Minimum requirements:

  • iOS 26.0+, iPadOS 26.0+, macOS Tahoe 26.0+
  • Xcode 26.0+
  • Device must support Apple Intelligence (iPhone 15 Pro or later)
  • Apple Intelligence must be enabled in Settings

Contents

  1. Availability & Setup
    SystemLanguageModel, availability cases, AnyObject? pattern
  2. Sessions & Basic Prompting
    LanguageModelSession, Instructions, Prompt, .content gotcha
  3. Prompt Engineering for On-Device Models
    What works, what doesn't, #Playground
  4. Guided Generation (@Generable)
    @Guide, constraints, PartiallyGenerated
  5. Streaming
    streamResponse(), ResponseStream, .collect()
  6. Generation Options
    temperature, SamplingMode, maximumResponseTokens
  7. Tool Calling
    Tool protocol, pre-fetch vs inject, context cost
  8. Token Budget
    tokenUsage(for:), contextSize, overflow strategies
  9. The Transcript
    Transcript.Entry, saving/resuming sessions
  10. Failure Modes & Graceful Degradation
    GenerationError, never-throws pattern
  11. Testing
    Four test categories, .disabled() on-device tests
  12. Example Use Cases
    10 concrete patterns across app domains
  13. Quick Reference & Anti-Patterns
    Cheatsheet + 10 things not to do
  14. Context Engineering
    Select/inject/compress/pre-summarise
  15. Advanced Patterns
    Actor isolation, @Generable enums with associated values, Observable monitoring, PromptRepresentable chaining, bounded domain injection

Part 1: Availability & Setup

SystemLanguageModel.default

SystemLanguageModel.default is the singleton entry point for the on-device language model. You do not initialise it — it is a static property you reference directly. Everything in FoundationModels starts here.
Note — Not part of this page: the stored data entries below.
(** X2. The portable loop needs no padding. With only the first
    [kInputDimensions] bytes of the input vector mapped and lying outside
    the output bytes, whatever the padding columns of the weights hold,
    the portable [Propagate] returns [buffer] and [output[i]] is
    [bias[i]] plus the sum over [j] below [kInputDimensions] of
    [weight[i][j] * input[j]], as a 32-bit signed value. *)
Theorem Propagate_portable_unpadded self transformed_features buffer m
    input m1 :
  well_sized self →
  Layer.Propagate (previous_layer_ self) transformed_features
    (buffer + Z.of_nat kSelfBufferSize) m = Some (input, m1) →
  (∀ j, (j < kInputDimensions)%nat → is_Some (m1 !! (input + Z.of_nat j))) →
  output_mapped m1 buffer →
  (∀ j, (j < kInputDimensions)%nat →
        ¬ (buffer ≤ input + Z.of_nat j
           < buffer + Z.of_nat (OutputDimensions * 4))) →
  ∃ m',
    Propagate Portable self transformed_features buffer m = Some (buffer, m') ∧
    ∀ i, (i < OutputDimensions)%nat →
      load_int32 m' (buffer + Z.of_nat (i * 4))
      = Some (wrap32 (affine_output self (input_value m1 input) i
                        kInputDimensions)).
Proof.
  intros Hsized E Hin Hout Hapart.
  rewrite (Propagate_eq _ _ _ _ _ _ _ _ _ E).
  destruct (output_loop_values buffer m1
              (λ i m, row Portable self (λ j, m !! (input + Z.of_nat j)) i)
              (λ i, wrap32 (affine_output self (input_value m1 input) i
                              kInputDimensions))
              OutputDimensions) as (m' & Eloop & _ & Hval).
  - exact Hout.
  - intros i m0 Hi Hagree. cbn [AffineTransform.row].
    assert (Hsame : ∀ j, (j < kInputDimensions)%nat →
              m0 !! (input + Z.of_nat j) = m1 !! (input + Z.of_nat j))
      by (intros j Hj; apply Hagree, Hapart, Hj).
    rewrite (row_portable_unpadded _ OutputDimensions)
      by (try assumption; intros j Hj; rewrite Hsame by exact Hj; apply Hin, Hj).
    do 2 f_equal. unfold AffineTransform.affine_output. f_equal.
    apply weighted_sum_ext. intros j Hj.
    unfold AffineTransform.input_value. rewrite Hsame by exact Hj. reflexivity.
  - exists m'. rewrite Eloop. split; [reflexivity|].
    intros i Hi. rewrite (Hval i Hi), wrap32_idemp. reflexivity.
Qed.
let model = SystemLanguageModel.default

switch model.availability {
case .available:
    // model is ready — create a session and run prompts
case .unavailable(let reason):
    // handle the specific reason
@unknown default:
    break
}

SystemLanguageModel is an Observable final class, so you can observe .availability changes in SwiftUI via @State or inside .task {} blocks without any special wiring.


Availability Cases

SystemLanguageModel.Availability is a @frozen enum with two top-level cases: .available and .unavailable(UnavailableReason). Always handle @unknown default — Apple will add cases in future OS versions.

.available

The model is downloaded, Apple Intelligence is enabled, and the device is eligible. Create a LanguageModelSession and proceed.

.unavailable(.deviceNotEligible)

The hardware does not support Apple Intelligence. This applies to iPhone 14 and earlier, and equivalent iPad/Mac models. This is permanent for the lifetime of the device — no amount of waiting or retrying will change it. When you see this case, remove the AI code path from your UI entirely and show a permanent alternative experience.

.unavailable(.appleIntelligenceNotEnabled)

The device is eligible but the user has not turned on Apple Intelligence in Settings > Apple Intelligence & Siri. This is a user choice, not a hardware limitation. You can optionally prompt the user to enable it:

// Optionally deep-link to Settings
if let url = URL(string: UIApplication.openSettingsURLString) {
    UIApplication.shared.open(url)
}

Respect the user's decision. If they choose not to enable it, show the non-AI path without nagging.

.unavailable(.modelNotReady)

This is the most misunderstood case. It does not mean the model is permanently unavailable — it means the model weights are currently downloading. There is no programmatic download API. You cannot trigger the download, request it, or track its progress. The OS manages download timing based on network conditions, battery level, device temperature, and system load. Download can take minutes to hours.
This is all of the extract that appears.